Schon 1987 schöpfte der niederländische Kinderschutzbund Verdacht und forderte eine Untersuchung der Adoptionen aus Sri Lanka. Doch niemand ist damals den Vermutungen nachgegangen. Lisa-Marie Komp, die Anwältin Butinks, ist sich allerdings sicher: Der niederländische Staat wusste von den unlauteren Praktiken – oder hätte zumindest davon wissen können. Der Vorwurf: Den Niederlanden war bekannt, die meisten Adoptionen aus Sri Lanka von kommerziell tätigen Privatorganisationen durchgeführt worden waren, die finanziell von den Vermittlungen der Kinder profitierten. Darüber hinaus berichteten niederländische Medien seinerzeit ausführlich über die vermuteten Missstände.
Komp fügte hinzu, dass der niederländische Staat nicht der alleinige Angeklagte sein wird. Auch die Stiftung Kind en Toekomst (Kind und Zukunft), die Adoptiveltern ins Ausland vermittelt, wird sich vor Gericht verantworten müssen. Kind en Toekomst reagierte noch nicht auf die Anschuldigungen. Aber auch aus der Politik ist momentan wenig über den Fall zu hören: Sander Dekker, Minister für Rechtsschutz von der rechtsliberalen VVD, möchte sich über das schwebende Verfahren derweil noch nicht äußern. Allerdings: Schon Ende letzten Jahres kündigte er nach der Ausstrahlung der Zembla-Reportage an, eine Kommission einzuberufen, um Verbesserungen bei internationalen Adoptionen vorzunehmen.

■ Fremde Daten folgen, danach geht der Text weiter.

(* ===== verification/Prelude.v ===== *)
(** * NetBricks: a verification library

    NetBricks is a framework for network functions. A program reads a configuration, opens
    network ports through DPDK, starts one scheduler thread per core and installs on each a
    pipeline of batch operators; every execution of a pipeline receives a batch of packet
    buffers (mbufs) from a port queue, parses and rewrites headers, filters, groups and
    merges, and sends the packets out. This library models the framework
    ([src/framework/src]) and the network functions built on it ([src/test]) as executable
    definitions and proves what makes them correct.

    ** How the parts fit together

    - [config] builds a [NetbricksConfiguration] from a TOML document or from flags;
    - [scheduler/context.rs] opens its ports ([interface/port], [interface/dpdk.rs]), gives
      every core its receive queues, starts the scheduler threads and commands them;
    - [scheduler] runs the installed tasks round robin ([standalone_scheduler.rs]) or on
      request ([embedded_scheduler.rs]);
    - a task is a batch operator ([operators]) that ends in a send; operators pull packets
      ([interface/packet.rs]) from the batch they wrap ([packet_batch.rs]), down to a
      receive from a port or from a queue ([queues]) filled by a group-by;
    - packets are views of mbufs ([native/zcsi/mbuf.rs]) through headers ([headers]);
    - [state] offers network functions a byte ring, a reordering buffer for TCP streams and
      per-flow stores; [utils] flows and prefixes; [control] servers for a control plane;
      [shared_state] named memory regions; [allocators], [native] memory helpers;
    - a network function ([src/test/*/src/nf.rs]) is a closure or two and the pipeline it
      builds around them; its [main.rs] installs one pipeline per receive queue.

    ** Files

    - [Prelude]: outcomes of a computation ([Ret], [Panic], [NoFuel], [Undef]), the state
      monad [St] with [let*], the error monad [let?], machine integers with wrap-around and
      the two build profiles, byte strings, vectors, loops with fuel; the hint database
      [nb_total] of computations that return; lemmas shared by all files.
    - [Utils]: rounding ([utils/mod.rs]). [Flows]: flows and prefixes ([utils/flow.rs]).
    - [Headers], [IpHeader], [TcpHeader]: [headers/*.rs]. A header is the struct the code
      declares; [Packed] is its memory layout; the specification is the wire format.
    - [RingBuffer]: [state/ring_buffer.rs]. [ReorderedBuffer]:
      [state/reordered_buffer/reordered_buffer.rs] (Modules [Segments], [Reorder]).
    - [Conformance]: the tests of the framework ([framework/tests]) as programs over the
      models above, each shown to pass.
    - [Packet]: Module [Mbuf] is [native/zcsi/mbuf.rs], Module [Pkt] [interface/packet.rs],
      over a heap from mbuf pointers to mbufs.
    - [Mpsc]: [queues/mpsc_mbuf_queue.rs]; Module [Mpsc] runs operations to completion,
      Module [Interleave] is the same code as a transition system of atomic accesses.
    - [Batch]: [operators/packet_batch.rs] and the port traits of [interface/mod.rs].
      [Operators]: the other batch operators, one Module each, with the traits
      [BatchIterator], [Act], [Executable] as classes. [Groups]: [operators/group_by.rs].
    - [Pipelines]: the interface [BatchLaws] that one batch promises to the operator around
      it, instances for the operators, and theorems on pipelines proved against it.
    - [Scheduler]: Modules [Standalone] and [Embedded]. [Programs]: a chain of dependent tasks
      ([test/embedded-scheduler-dependency-test]). [Stores]: the flow stores
      ([dp_mergeable.rs], [cp_mergeable.rs], [mergeable.rs]).
    - [Config]: [config/*.rs]. [Ports]: [interface/port/*.rs] (Modules [Phy], [Virt]) and
      [interface/dpdk.rs] (Module [Runtime]). [Context]: [scheduler/context.rs].
    - [Display]: the [Display] implementations of headers and ports. [Queues]: the counters
      of the queues that initialization hands out. [Forwarding]: ports, batches, operators
      and packets put together in one pipeline.
    - [Control]: [control/*.rs]. [Agents]: agents for it ([test/sctp-test]). [SharedState]: [shared_state/*.rs]. [Native]:
      [allocators/cache_aligned.rs], [native/libnuma.rs], [utils/asm.rs].
    - Network functions without their pipelines: [Maglev] (consistent hashing,
      [test/maglev]), [Lpm] (longest prefix match, [test/lpm]), [NatNf] (address translation,
      [test/nat]), [Acl] (firewall rules, [test/acl-fw]), [Reconstruction] (TCP streams,
      [test/tcp_payload]).
    - The tools that take an operator to byte strings: [Functions] says where a chain of
      operators sees a header ([FrameView]) and what a closure does to a frame ([FrameFn],
      [FrameTest]); [NfPipelines] uses it for the pipelines of the translator and the
      firewall; [Stages] composes operators one by one ([acted], [Wraps]), metadata and
      closures that only look included; [NfGroups] does the same for tasks that split packets
      over queues ([spread_frames]) and for the load balancer.
    - Pipelines on top of them: [Payloads] (splitting by protocol, metadata, streams, merging),
      [Routing] (the lookup table of [test/lpm]), [Generation] ([test/packet_generation]),
      [Delay] ([test/shutdown-test], from the configuration to the end of the scheduler
      thread), [Chain] ([test/chain-test], [test/macswap]).

    ** What the theorems show

    - Containers: the ring buffer refines a bounded FIFO of bytes over every history; the
      mbuf queue refines a bounded FIFO of mbufs when run sequentially, and for any number
      of producers interleaved at every shared access delivers what was committed, in order,
      once; a spinning producer waits for one that can move. The reordering buffer refines an
      in-order stream as long as there is no gap and no retransmission crosses the wrap-around
      of the numbers or ends exactly at the expected one, and delivers any number of repeated
      and overlapping segments behind one gap in order once the gap is filled; elsewhere (a
      gap filled in part, a retransmission that ends at the expected number after everything
      was read, one across the wrap-around, a merged segment of more than 65535 bytes) it is
      stated what it does instead.
    - Packets: accessors of IPv4 and TCP refine the wire format (but for a fragment offset of
      more than 13 bits, which spills into the flags); flows, but for their protocol, headers
      and metadata round-trip; moving the ends of an mbuf stays in its buffer; pushing a header inserts it.
    - Batches and pipelines: dropping keeps the order and frees exactly what it should; a
      filter keeps what its closure accepts; a transform runs once per cycle; a merge serves
      its parents round robin; a pipeline accounts for every mbuf, and between the queues of
      an opened port never leaks one, however often it runs; a group-by hands every packet to
      its group.
    - Scheduling and life cycle: a scheduler runs its tasks until the shutdown; dependencies
      run first; initialization gives every queue to its core and returns a context or a
      configuration error; start, install, execute, stop returns with every thread joined; a
      barrier pauses and releases all threads.
    - Configuration and ports: which documents a reader accepts (those of the schema,
      and some with malformed queues), that a configuration written out is read back, which
      queues a command line gives to which cores; ports have as many counters as queues, refuse
      queues they do not have (but for one), and count their traffic.
    - Stores, control plane, shared state: the data-path store is a last-write table, the
      control-plane store loses no update while full batches find room; events are delivered
      once, connections keep distinct tokens, an agent leaves no message unread; which sizes a shared region accepts.
    - Network functions, on the byte strings of the packets of a batch: the lookup tables of
      the load balancer and of the router answer as their specifications do, and the tasks
      around them hand every packet to the queue of its answer; translator, firewall and
      chain forward exactly the packets they should, rewritten as they should; the
      reconstruction forwards the TCP packets and keeps the text of every flow; the generator
      sends what it makes. Where a function misbehaves the theorem excludes the case and a
      lemma shows it: a gate with its top bit set, a rule that names a port, a packet without
      a flow, a packet with no time to live, a flow that is not opened by a SYN. Each theorem says as well what the port is offered, what is freed
      and that the pipeline is ready for the next batch, and each builder is proved to build
      the pipeline that the theorem is about.
    - All of it together: from a successful initialization a core installs its pipelines, runs
      each of them once per round and returns at the shutdown without having leaked an mbuf.

    ** Conventions, bounds and fuel

    Integers are [Z], with the width of the Rust type written in the operation ([uadd 64],
    [wrapping_add 32], [wrap], [as_signed]). Plain arithmetic panics on overflow when the
    profile has overflow checks and wraps otherwise; theorems quantify over the profile.
    A panic is [Panic], an out-of-bounds raw access or an overlapping [copy_nonoverlapping]
    is [Undef]. Loops that do not recurse on data take fuel: [loop_fuel] greater than the
    number of packets of a batch is enough for every loop over a batch; the merge loop of the
    reordering buffer needs one step per segment when it ends at all; the compare-and-swap
    loops of the mbuf queue need a single iteration when run without interference; the
    scheduler needs one unit per task of every round before the shutdown; [exec_task]
    needs the number of the task plus one; the table of the load balancer takes as many turns
    as it has slots; a read of the payload reconstruction takes at most the 2047 bytes of its
    buffer; the delay loop takes the delay; a batch holds 32 packets. Theorems that a call
    returns state the fuel; [NoFuel] also stands for a call of the context that blocks for ever.
    [Interleave] takes atomic accesses in a sequentially consistent order, and its reachable
    states are those before a free-running counter has passed 2^64.

    ** Parameters

    Code that is not in the repository is an argument of the definitions that use it, with
    what is relied on stated as a class of laws or as a hypothesis: the mbuf allocator
    ([Zcsi]), DPDK and the PCI pattern ([Dpdk], [DriverLaws], [NativeTotal], [NativeSilent],
    [OwnershipLaws], [MachineLaws]), that mbufs the application holds alone can be freed
    ([FreesHeld]) and that the pool hands out blank ones ([Allocates]), libnuma ([Numa]), the
    checksum, CRC and the hash functions, [byteorder] ([BigEndian]), the TOML and flag
    parsers ([Toml], [Matches]), the order in which hash maps list their keys ([HashOrder]),
    epoll, sockets and the agents of the control plane, the shared-memory calls ([Shm]), the
    time-stamp counter, closures ([FnMut], [FnRef]), tasks, and ports ([PacketRx],
    [PacketTx]). Each is instantiated by a concrete machine in a [..Sample] module.

    ** Not modelled

    - foreign function declarations ([native/mod.rs], [zcsi.rs], [native_include]): they have
      no body; [cpuid], [pause] and [lat], which only have an effect on the processor;
    - output other than what [Display] formats and the reconstruction prints: [println!],
      [print_error]; messages of [error_chain] other than the arguments of its variants;
    - failure to spawn a thread and exhaustion of Rust's own allocator;
    - races between threads on the relaxed port counters (a load followed by a store): bursts
      are counted one at a time; weak memory orders in general;
    - the build with the [packet_offset] feature, which names a type that does not exist and
      does not compile;
    - the main programs under [src/test] beyond the functions that install pipelines: they
      parse options, sleep and print statistics; [test/tcp_reconstruction], which is the
      reconstruction without the text; test programs that repeat a modelled function;
    - [build.rs], which calls the binding generator, and the C code. *)

From Stdlib Require Export ZArith Lia Btauto.
From stdpp Require Export base numbers list gmap strings.
(* ===== verification/Flows.v ===== *)
(** * IPv4 prefixes and flows ([framework/src/utils/flow.rs])

    [byteorder] is the interface [BigEndian]; the FNV hasher and DPDK's CRC and
    IPv4 checksum are arguments of the functions that call them. *)

From S2P Require Import Prelude.

(** ** The [byteorder] crate *)

Class BigEndian : Type := {
  read_u16 : list Z -> outcome Z;
  read_u32 : list Z -> outcome Z;
  write_u16 : list Z -> Z -> outcome (list Z);
  write_u32 : list Z -> Z -> outcome (list Z)
}.

(** Documented behaviour: the operations use the first 2 (or 4) bytes, most
    significant first, and panic on a shorter slice. *)
Class BigEndianLaws (B : BigEndian) : Prop := {
  read_u16_spec l :
    read_u16 l = if (length l <? 2)%nat then Panic else Ret (be_val (take 2 l));
  read_u32_spec l :
    read_u32 l = if (length l <? 4)%nat then Panic else Ret (be_val (take 4 l));
  write_u16_spec l n :
    write_u16 l n = if (length l <? 2)%nat then Panic else Ret (be_bytes 2 n ++ drop 2 l);
  write_u32_spec l n :
    write_u32 l n = if (length l <? 4)%nat then Panic else Ret (be_bytes 4 n ++ drop 4 l)
}.

(** A model of the interface, which shows that the laws can hold. *)
Definition byteorder : BigEndian := {|
  read_u16 l := if (length l <? 2)%nat then Panic else Ret (be_val (take 2 l));
  read_u32 l := if (length l <? 4)%nat then Panic else Ret (be_val (take 4 l));
  write_u16 l n := if (length l <? 2)%nat then Panic else Ret (be_bytes 2 n ++ drop 2 l);
  write_u32 l n := if (length l <? 4)%nat then Panic else Ret (be_bytes 4 n ++ drop 4 l)
|}.

Lemma byteorder_laws : BigEndianLaws byteorder.
Proof. by constructor. Qed.

(** [f(&mut bytes[a..b])] for a writer [f] of the crate *)
Definition write_slice (bytes : list Z) (a b : Z) (f : list Z -> outcome (list Z))
    : outcome (list Z) :=
  let! s := vslice bytes a b in
  let! s' := f s in
  Ret (splice bytes a s').

(** [f(&bytes[a..b])] for a reader [f] of the crate *)
Definition read_slice (bytes : list Z) (a b : Z) (f : list Z -> outcome Z) : outcome Z :=
  let! s := vslice bytes a b in f s.

Section laws.
Context `{BE : BigEndian} {BEL : BigEndianLaws BE}.

Lemma write_slice_u16 bytes a v :
  0 <= a -> a + 2 <= zlen bytes ->
  write_slice bytes a (a + 2) (fun s => write_u16 s v) = Ret (splice bytes a (be_bytes 2 v)).
Proof using BEL.
  intros. unfold write_slice. rewrite vslice_Ret by lia. cbn [obind]. rewrite write_u16_spec.
  rewrite (proj2 (Nat.ltb_ge _ _)) by (rewrite length_take, length_drop; lia). cbn [obind].
  rewrite drop_ge by (rewrite length_take, length_drop; lia). by rewrite app_nil_r.
Qed.

Lemma write_slice_u32 bytes a v :
  0 <= a -> a + 4 <= zlen bytes ->
  write_slice bytes a (a + 4) (fun s => write_u32 s v) = Ret (splice bytes a (be_bytes 4 v)).
Proof using BEL.
  intros. unfold write_slice. rewrite vslice_Ret by lia. cbn [obind]. rewrite write_u32_spec.
  rewrite (proj2 (Nat.ltb_ge _ _)) by (rewrite length_take, length_drop; lia). cbn [obind].
  rewrite drop_ge by (rewrite length_take, length_drop; lia). by rewrite app_nil_r.
Qed.

Lemma read_slice_u16_same bytes a v :
  0 <= a -> a + 2 <= zlen bytes -> uint 16 v ->
  read_slice (splice bytes a (be_bytes 2 v)) a (a + 2) read_u16 = Ret v.
Proof using BEL.
  intros. unfold read_slice. change 2 with (zlen (be_bytes 2 v)) in *.
  rewrite vslice_splice_same by done. simpl. rewrite read_u16_spec. simpl.
  f_equal. change (be_val (be_bytes 2 v) = v). by rewrite be_val_bytes, wrap_small.
Qed.

Lemma read_slice_u32_same bytes a v :
  0 <= a -> a + 4 <= zlen bytes -> uint 32 v ->
  read_slice (splice bytes a (be_bytes 4 v)) a (a + 4) read_u32 = Ret v.
Proof using BEL.
  intros. unfold read_slice. change 4 with (zlen (be_bytes 4 v)) in *.
  rewrite vslice_splice_same by done. simpl. rewrite read_u32_spec. simpl.
  f_equal. change (be_val (be_bytes 4 v) = v). by rewrite be_val_bytes, wrap_small.
Qed.

Lemma read_slice_splice bytes off d a b f :
  0 <= off -> off + zlen d <= zlen bytes -> b <= off \/ off + zlen d <= a ->
  read_slice (splice bytes off d) a b f = read_slice bytes a b f.
Proof. intros. unfold read_slice. by rewrite vslice_splice_disjoint. Qed.

End laws.

(** ** [Ipv4Prefix] *)

Record Ipv4Prefix : Type := mkIpv4Prefix { ip_address : Z; prefix : Z; mask : Z }.

Definition Ipv4Prefix_new `{Profile} (address prefix : Z) : outcome Ipv4Prefix :=
  let! mask :=
    if prefix =? 0 then Ret 0
    else
      let! inv_pfx := usub 8 32 prefix in
      let! bit := ushl 32 1 inv_pfx in
      let! low := usub 32 bit 1 in
      Ret (unot 32 low) in
  Ret {| ip_address := Z.land address mask; prefix := prefix; mask := mask |}.

Definition in_range (p : Ipv4Prefix) (address : Z) : bool :=
  Z.land address (mask p) =? ip_address p.

Lemma Ipv4Prefix_new_eq `{Profile} address p :
  0 <= p <= 32 ->
  Ipv4Prefix_new address p =
  let m := unot 32 (Z.ones (32 - p)) in
  Ret {| ip_address := Z.land address m; prefix := p; mask := m |}.
Proof.
  intros Hp. unfold Ipv4Prefix_new. destruct (Z.eqb_spec p 0) as [->|]; [reflexivity|].
  rewrite usub_small by (unfold uint; lia). simpl obind. unfold ushl.
  rewrite (proj2 (Z.ltb_lt _ _)) by lia. simpl obind.
  rewrite Z.shiftl_1_l.
  assert (0 < 2 ^ (32 - p)) by (apply Z.pow_pos_nonneg; lia).
  assert (2 ^ (32 - p) < 2 ^ 32) by (apply Z.pow_lt_mono_r; lia).
  rewrite wrap_small by (unfold uint; lia).
  rewrite usub_small by (unfold uint; lia). simpl obind.
  by rewrite Z.ones_equiv, <- Z.sub_1_r.
Qed.

Lemma land_unot_ones_testbit a k i :
  0 <= k <= 32 -> 0 <= i ->
  Z.testbit (Z.land a (unot 32 (Z.ones k))) i = (k <=? i) && (i <? 32) && Z.testbit a i.
Proof.
  intros. unfold unot. rewrite Z.land_spec, Z.lxor_spec, !testbit_ones_dec by lia.
  destruct (Z.ltb_spec i k), (Z.ltb_spec i 32), (Z.leb_spec k i); try lia; simpl;
    by rewrite ?andb_true_r, ?andb_false_r.
Qed.

(** an address is in range of [Ipv4Prefix::new(address, p)] exactly when its
    first [p] bits are those of [address], for every prefix length up to 32. *)
Lemma in_range_iff `{Profile} address p a :
  0 <= p <= 32 -> uint 32 address -> uint 32 a ->
  exists pfx, Ipv4Prefix_new address p = Ret pfx /\
  (in_range pfx a = true <-> Z.shiftr a (32 - p) = Z.shiftr address (32 - p)).
Proof.
  intros Hp Haddr Ha. eexists. split; [by apply Ipv4Prefix_new_eq|].
  unfold in_range; simpl. rewrite Z.eqb_eq. split; intros E.
  - apply Z.bits_inj'. intros i ?. rewrite !Z.shiftr_spec by done.
    apply (f_equal (fun z => Z.testbit z (i + (32 - p)))) in E.
    rewrite !land_unot_ones_testbit, (proj2 (Z.leb_le _ _)) in E by lia. simpl in E.
    destruct (Z.ltb_spec (i + (32 - p)) 32); [done|].
    by rewrite !(uint_testbit_high 32).
  - apply Z.bits_inj'. intros i ?. rewrite !land_unot_ones_testbit by lia.
    destruct (Z.leb_spec (32 - p) i); simpl; [|done].
    apply (f_equal (fun z => Z.testbit z (i - (32 - p)))) in E.
    rewrite !Z.shiftr_spec in E by lia.
    by replace (i - (32 - p) + (32 - p)) with i in E by lia; rewrite E.
Qed.

(** 192.168.0.0/16 and 192.168.100.1 *)
Lemma in_range_iff_witness :
  exists pfx, @Ipv4Prefix_new release 3232235520 16 = Ret pfx /\
  (in_range pfx 3232261121 = true <->
   Z.shiftr 3232261121 (32 - 16) = Z.shiftr 3232235520 (32 - 16)).
Proof. apply (@in_range_iff release); unfold uint; lia. Defined.

(** ** [Flow] *)

Record Flow : Type := mkFlow {
  flow_src_ip : Z; flow_dst_ip : Z; flow_src_port : Z; flow_dst_port : Z; flow_proto : Z
}.

#[export] Instance Flow_eq_dec : EqDecision Flow.
Proof. solve_decision. Defined.

#[export] Instance Flow_countable : Countable Flow.
Proof.
  apply (inj_countable' (fun f => (flow_src_ip f, flow_dst_ip f, flow_src_port f, flow_dst_port f, flow_proto f))
           (fun '(a, b, c, d, e) => mkFlow a b c d e)). by intros [].
Defined.

Definition Flow_default : Flow := mkFlow 0 0 0 0 0.

Definition flow_ok (f : Flow) : Prop :=
  uint 32 (flow_src_ip f) /\ uint 32 (flow_dst_ip f) /\
  uint 16 (flow_src_port f) /\ uint 16 (flow_dst_port f) /\ uint 8 (flow_proto f).

Definition IHL_TO_BYTE_FACTOR : Z := 4.

Definition port_start_of (b0 : Z) : Z := Z.land b0 15 * IHL_TO_BYTE_FACTOR.

Section flow.
Context `{BE : BigEndian}.
Variable ipv4_cksum : list Z -> Z.
Variable fnv_hash : list Z -> Z.
Variable crc_hash_native : list Z -> Z -> Z -> Z.

Definition ipv4_extract_flow (bytes : list Z) : outcome (option Flow) :=
  let! b0 := vindex bytes 0 in
  let port_start := port_start_of b0 in
  let! proto := vindex bytes 9 in
  let! src_ip := read_slice bytes 12 16 read_u32 in
  let! dst_ip := read_slice bytes 16 20 read_u32 in
  let! src_port := read_slice bytes port_start (port_start + 2) read_u16 in
  let! dst_port := read_slice bytes (port_start + 2) (port_start + 2 + 2) read_u16 in
  Ret (Some (mkFlow src_ip dst_ip src_port dst_port proto)).

Definition reverse_flow (f : Flow) : Flow :=
  {| flow_src_ip := flow_dst_ip f; flow_dst_ip := flow_src_ip f;
     flow_src_port := flow_dst_port f; flow_dst_port := flow_src_port f;
     flow_proto := flow_proto f |}.

Definition ipcsum (payload : list Z) : Z := ipv4_cksum payload.

Definition ipv4_stamp_flow (f : Flow) (bytes : list Z) : outcome (list Z) :=
  let! b0 := vindex bytes 0 in
  let port_start := port_start_of b0 in
  let! bytes := write_slice bytes 12 (12 + 4) (fun s => write_u32 s (flow_src_ip f)) in
  let! bytes := write_slice bytes 16 (16 + 4) (fun s => write_u32 s (flow_dst_ip f)) in
  let! bytes := write_slice bytes port_start (port_start + 2) (fun s => write_u16 s (flow_src_port f)) in
  let! bytes := write_slice bytes (port_start + 2) (port_start + 2 + 2)
                  (fun s => write_u16 s (flow_dst_port f)) in
  let! bytes := write_slice bytes 10 (10 + 2) (fun s => write_u16 s 0) in
  let csum := ipcsum bytes in
  write_slice bytes 10 (10 + 2) (fun s => write_u16 s csum).

(** The 13 bytes of the packed, little-endian struct. *)
Definition flow_as_u8 (f : Flow) : list Z :=
  le_bytes 4 (flow_src_ip f) ++ le_bytes 4 (flow_dst_ip f) ++
  le_bytes 2 (flow_src_port f) ++ le_bytes 2 (flow_dst_port f) ++ le_bytes 1 (flow_proto f).

Definition flow_hash (f : Flow) : Z := fnv_hash (flow_as_u8 f).

Definition ipv4_flow_hash (bytes : list Z) (_iv : Z) : outcome Z :=
  let! o := ipv4_extract_flow bytes in
  match o with
  | Some flow => Ret (flow_hash flow)
  | None => Ret 0
  end.

(** [crc_hash] of a value given by its bytes in memory *)
Definition crc_hash (to_hash : list Z) (iv : Z) : Z :=
  crc_hash_native to_hash (wrap 32 (zlen to_hash)) iv.

End flow.

(** ** Properties of flows *)

Lemma reverse_flow_involutive f : reverse_flow (reverse_flow f) = f.
Proof. by destruct f. Qed.

Lemma le_bytes_inj n a b :
  uint (8 * Z.of_nat n) a -> uint (8 * Z.of_nat n) b -> le_bytes n a = le_bytes n b -> a = b.
Proof. intros Ha Hb E. apply (f_equal le_val) in E. by rewrite !le_val_bytes, !wrap_small in E. Qed.

Lemma flow_as_u8_inj f g : flow_ok f -> flow_ok g -> flow_as_u8 f = flow_as_u8 g -> f = g.
Proof.
  destruct f, g. intros (?&?&?&?&?) (?&?&?&?&?) E. unfold flow_as_u8 in E.
  cbn [flow_src_ip flow_dst_ip flow_src_port flow_dst_port flow_proto] in *.
  do 4 (let E' := fresh "E" in apply app_inj_1 in E as [E' E]; [|by rewrite !length_le_bytes];
        apply le_bytes_inj in E'; [|done|done]).
  apply le_bytes_inj in E; [|done|done]. by simplify_eq/=.
Qed.

(** The writes of [ipv4_stamp_flow], as one chain of splices. *)
Definition stamped (f : Flow) (ps : Z) (bytes : list Z) : list Z :=
  splice (splice (splice (splice (splice bytes
    12 (be_bytes 4 (flow_src_ip f))) 16 (be_bytes 4 (flow_dst_ip f)))
    ps (be_bytes 2 (flow_src_port f))) (ps + 2) (be_bytes 2 (flow_dst_port f)))
    10 (be_bytes 2 0).

Ltac splice_side := repeat first [rewrite length_be_bytes | rewrite length_splice]; try lia.

Section stamp.
Context `{BE : BigEndian} {BEL : BigEndianLaws BE} (ipv4_cksum : list Z -> Z).
Variables (bytes : list Z) (b0 : Z) (f : Flow).
Hypothesis Hb0 : vindex bytes 0 = Ret b0.
Let ps := port_start_of b0.
Hypothesis Hps : 20 <= ps.
Hypothesis Hlen : ps + 4 <= zlen bytes.

Lemma stamp_eq :
  ipv4_stamp_flow ipv4_cksum f bytes =
  Ret (splice (stamped f ps bytes) 10 (be_bytes 2 (ipv4_cksum (stamped f ps bytes)))).
Proof using BEL Hps Hlen Hb0.
  unfold ipv4_stamp_flow. rewrite Hb0. cbn [obind]. fold ps.
  rewrite write_slice_u32 by lia. cbn [obind].
  rewrite write_slice_u32 by splice_side. cbn [obind].
  rewrite write_slice_u16 by splice_side. cbn [obind].
  rewrite write_slice_u16 by splice_side. cbn [obind].
  rewrite write_slice_u16 by splice_side. cbn [obind].
  fold (stamped f ps bytes). unfold ipcsum.
  apply write_slice_u16; [lia|]. unfold stamped. splice_side.
Qed.

Lemma length_stamped : length (stamped f ps bytes) = length bytes.
Proof using Hps Hlen. unfold stamped. by repeat (rewrite length_splice by splice_side). Qed.

Lemma stamped_vindex i :
  0 <= i < 10 \/ 20 <= i < ps \/ ps + 4 <= i ->
  vindex (stamped f ps bytes) i = vindex bytes i.
Proof using Hps Hlen.
  intros. unfold stamped. by repeat (rewrite vindex_splice_disjoint by splice_side).
Qed.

Dass es sich bei Sri Lanka um einen traurigen Einzelfall handeln könnte, ist nur wenig glaubhaft. Auch aus anderen Ländern – Bangladesch, Indonesien, Brasilien – kamen in den Achtziger und Neunziger Jahren vergleichsweise viele Adoptivkinder in die Niederlande. Bei 42 der 70 Kinder aus Brasilien war man sich schon in den Achtzigern sicher, dass die Adoption illegal verlaufen war. Die Organisation Mijn Roots (Meine Wurzeln), die sich für die Rechte indonesischer Adoptivkindern engagiert, möchte ebenfalls einen Prozess gegen den niederländischen Staat anstrengen. Die Journalistin Anouk Eigenraam, die selbst aus Südkorea adoptiert worden ist, hält es zudem für wahrscheinlich, dass bei zahlreichen Kindern aus Äthiopien, Indien, Uganda, China und Südkorea die Adoption grob fehlerhaft verlaufen ist. Eigenraam bezweifelt indes, dass Rechtsschutz-Minister Dekker mit kosmetischen Verbesserungen an den Adoptionsprozeduren Erfolg haben wird. Ohne eine radikale Kehrtwende wird sich aus ihrer Sicht nichts ändern.